▸ **Assignment**
Some lines in the data below hold the string "HTTP". Report how many, as a bare number.

***** Data supplied

(** * Kiosk IV tap reader (src/runner.py): a shallow embedding

    The development follows the layout of [runner.py]:
    - Python [str] helpers used by the identifier normaliser
      ([strip], [split], [join], [lower]);
    - the tag-line regular expression [BYTE_STRING_RE] and [re.match];
    - [RampThread] and [LedsManager] (LED colour ramps);
    - [TapManager] (tap-on / tap-off state machine) and one iteration of
      the loop of [main].

    Conventions.  A Python [str] is a [string] whose characters are the code
    points below 256.  Integers are [Z].  Clock readings, durations and the
    intermediate values of the easing curve are rationals ([Q]): the rounding
    of IEEE doubles is not modelled, comparisons and the [ZeroDivisionError]
    of a division by zero are.  Effects (log lines, LED writes, HTTP posts,
    error reports, timers) are recorded in an event trace; whatever the
    program reads from its environment (the clock, the stop flag, the outcome
    of the HTTP request) is an explicit input. *)

From Stdlib Require Import String Ascii List Bool ZArith NArith QArith Lia Lqa.
From stdpp Require Import base list.
Import ListNotations.

Local Open Scope string_scope.
Local Open Scope list_scope.

(** ** Python string primitives *)

Module Py.

(** [c.isspace()] for a code point below 256. *)
Definition isspace (c : ascii) : bool :=
  let n := N_of_ascii c in
  ((9 <=? n) && (n <=? 13) || (28 <=? n) && (n <=? 32)
   || (n =? 133) || (n =? 160))%N.

(** [s.lstrip()] *)
Fixpoint lstrip (s : string) : string :=
  match s with
  | String c s' => if isspace c then lstrip s' else s
  | EmptyString => EmptyString
  end.

(** [s.rstrip()] *)
Fixpoint rstrip (s : string) : string :=
  match s with
  | String c s' =>
      match rstrip s' with
      | EmptyString => if isspace c then EmptyString else String c EmptyString
      | r => String c r
      end
  | EmptyString => EmptyString
  end.

(** [s.strip()] *)
Definition strip (s : string) : string := rstrip (lstrip s).

(** [s.split(sep)] for a one-character separator: never the empty list. *)
Fixpoint split (sep : ascii) (s : string) : list string :=
  match s with
  | EmptyString => [EmptyString]
  | String c s' =>
      if Ascii.eqb c sep then EmptyString :: split sep s'
      else match split sep s' with
           | g :: gs => String c g :: gs
           | [] => [String c EmptyString]
           end
  end.

(** A character that is not whitespace. *)
Definition no_space (c : ascii) : bool := negb (isspace c).

(** A character other than the separator. *)
Definition not_sep (sep : ascii) (c : ascii) : bool := negb (Ascii.eqb c sep).

(** [sep.join(l)] *)
Definition join (sep : string) (l : list string) : string := String.concat sep l.

(** [l[1:]] *)
Definition slice_from_1 {A} (l : list A) : list A := List.tl l.

(** An uppercase ASCII letter. *)
Definition is_ascii_upper (c : ascii) : bool :=
  let n := N_of_ascii c in ((65 <=? n) && (n <=? 90))%N.

(** [c.lower()] for a code point below 256. *)
Definition lower_char (c : ascii) : ascii :=
  let n := N_of_ascii c in
  if ((65 <=? n) && (n <=? 90)
      || (192 <=? n) && (n <=? 222) && negb (n =? 215))%N
  then ascii_of_N (n + 32) else c.

(** [s.lower()] on a string of code points below 256, where the
    lowercase form of a string is that of its characters one by one.  (On
    other code points [str.lower()] also looks at the context of a
    character, as for a final sigma: such strings are outside this model.) *)
Fixpoint lower (s : string) : string :=
  match s with
  | EmptyString => EmptyString
  | String c s' => String (lower_char c) (lower s')
  end.

End Py.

**********

▸ **Reply to the exercise**
2